Work instructions:
In the material below, transcribe every line from the first through the line holding "[lia|apply Z.div_le_mono; lia].", exactly, and stop after that line.

──────── Material shown

(** What the terminal shows is on the screen sixteen ticks later. *)
Lemma shown_reaches_screen im ld timers_fuel k p l :
  (2 <= timers_fuel)%nat -> distinct im -> running im (mode_info ld) k -> interruptible k = true -> shows_text (mode_info ld) k p -> ascii p ->
  Forall quiet l -> 16 <= ticks l ->
  exists k' n, interrupts im ld timers_fuel l k = Some k' /\ running im (mode_info ld) k' /\ interruptible k' = true /\ shows_text (mode_info ld) k' p
    /\ screen_shows (mode_info ld) k' p
    /\ keyboard k' = Keyboard.handle_all (scancodes l) (keyboard k)
    /\ sched k' = Nat.iter n (Task.task_schedule (tasks im)) (sched k) /\ ticks l / 2 <= Z.of_nat n <= (ticks l + 1) / 2.
Proof.
  intros Hf Hd RN He ST Ha Hl H16. pose proof (rn_clock _ _ _ RN) as (tv & tt & CK).
  destruct (interrupts_ok im ld (mode_info ld) timers_fuel tv tt p Hf Hd l k RN CK He Hl) as (k' & E & [A1 _ A2 A3 _ A5 A6 _ A7]).
  pose proof CK as [_ (_ & _ & Hv) (_ & _ & Hs)]. specialize (A7 ltac:(left; lia)). specialize (A3 Ha ST).
  eexists k', _. split; [exact E|]. split; [exact A1|]. split; [exact A2|]. split; [exact A3|]. split; [|split; [exact A5|split; [exact A6|]]].
  - unfold screen_shows. cbv zeta. intros y x Hyx i j Hi Hj.
    rewrite A7 by (apply (GuiTerminal.cell_in_screen _ _ _ _ _ _ (rn_ready _ _ _ A1)); assumption).
    exact (sl_cells _ _ _ _ _ _ _ (sh_lines _ _ _ _ _ _ _ _ A3) y x Hyx i j Hi Hj).
  - unfold switches. rewrite Z2Nat.id by (apply Z.div_pos; lia).
    assert (ticks l + 2 - Timer.elapse (Timer.timer (timer_list k) tt) = ticks l
            \/ ticks l + 2 - Timer.elapse (Timer.timer (timer_list k) tt) = ticks l + 1) as [-> | ->] by lia.
    + split; [lia|apply Z.div_le_mono; lia].
    + split; [apply Z.div_le_mono; lia|lia].
Qed.

(** [C3] What is written to the terminal reaches the screen: whatever interrupts come
    that do not print themselves, once sixteen of them were ticks of the clock the
    screen memory holds the glyphs of the text behind what was there before, in rows
    and columns.  Every scancode has gone through the keyboard driver in order, the
    scheduler has run on every second tick, and the kernel still runs with interrupts
    enabled. *)
Theorem text_reaches_screen im ld timers_fuel k p text l :
  (2 <= timers_fuel)%nat -> distinct im -> running im (mode_info ld) k -> interruptible k = true ->
  shows_text (mode_info ld) k p -> ascii p -> (forall c, c ∈ text -> 0 <= c < 128) -> Forall quiet l -> 16 <= ticks l ->
  let p' := written ld k text p in
  exists k' n, interrupts im ld timers_fuel l (main_terminal_write ld text k) = Some k'
    /\ running im (mode_info ld) k' /\ interruptible k' = true /\ shows_text (mode_info ld) k' p' /\ screen_shows (mode_info ld) k' p'
    /\ keyboard k' = Keyboard.handle_all (scancodes l) (keyboard k)
    /\ sched k' = Nat.iter n (Task.task_schedule (tasks im)) (sched k)
    /\ ticks l / 2 <= Z.of_nat n <= (ticks l + 1) / 2.
Proof.
  intros Hf Hd RN He ST Ha Ht Hl H16 p'. destruct (main_terminal_write_ok im ld k text p RN ST Ha Ht) as [RN1 ST1].
  assert (ascii p') as Ha1 by (apply ascii_text; assumption).
  exact (shown_reaches_screen im ld timers_fuel _ p' l Hf Hd RN1 He ST1 Ha1 Hl H16).
Qed.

────────────────

Answer for the task:
(** What the terminal shows is on the screen sixteen ticks later. *)
Lemma shown_reaches_screen im ld timers_fuel k p l :
  (2 <= timers_fuel)%nat -> distinct im -> running im (mode_info ld) k -> interruptible k = true -> shows_text (mode_info ld) k p -> ascii p ->
  Forall quiet l -> 16 <= ticks l ->
  exists k' n, interrupts im ld timers_fuel l k = Some k' /\ running im (mode_info ld) k' /\ interruptible k' = true /\ shows_text (mode_info ld) k' p
    /\ screen_shows (mode_info ld) k' p
    /\ keyboard k' = Keyboard.handle_all (scancodes l) (keyboard k)
    /\ sched k' = Nat.iter n (Task.task_schedule (tasks im)) (sched k) /\ ticks l / 2 <= Z.of_nat n <= (ticks l + 1) / 2.
Proof.
  intros Hf Hd RN He ST Ha Hl H16. pose proof (rn_clock _ _ _ RN) as (tv & tt & CK).
  destruct (interrupts_ok im ld (mode_info ld) timers_fuel tv tt p Hf Hd l k RN CK He Hl) as (k' & E & [A1 _ A2 A3 _ A5 A6 _ A7]).
  pose proof CK as [_ (_ & _ & Hv) (_ & _ & Hs)]. specialize (A7 ltac:(left; lia)). specialize (A3 Ha ST).
  eexists k', _. split; [exact E|]. split; [exact A1|]. split; [exact A2|]. split; [exact A3|]. split; [|split; [exact A5|split; [exact A6|]]].
  - unfold screen_shows. cbv zeta. intros y x Hyx i j Hi Hj.
    rewrite A7 by (apply (GuiTerminal.cell_in_screen _ _ _ _ _ _ (rn_ready _ _ _ A1)); assumption).
    exact (sl_cells _ _ _ _ _ _ _ (sh_lines _ _ _ _ _ _ _ _ A3) y x Hyx i j Hi Hj).
  - unfold switches. rewrite Z2Nat.id by (apply Z.div_pos; lia).
    assert (ticks l + 2 - Timer.elapse (Timer.timer (timer_list k) tt) = ticks l
            \/ ticks l + 2 - Timer.elapse (Timer.timer (timer_list k) tt) = ticks l + 1) as [-> | ->] by lia.
    + split; [lia|apply Z.div_le_mono; lia].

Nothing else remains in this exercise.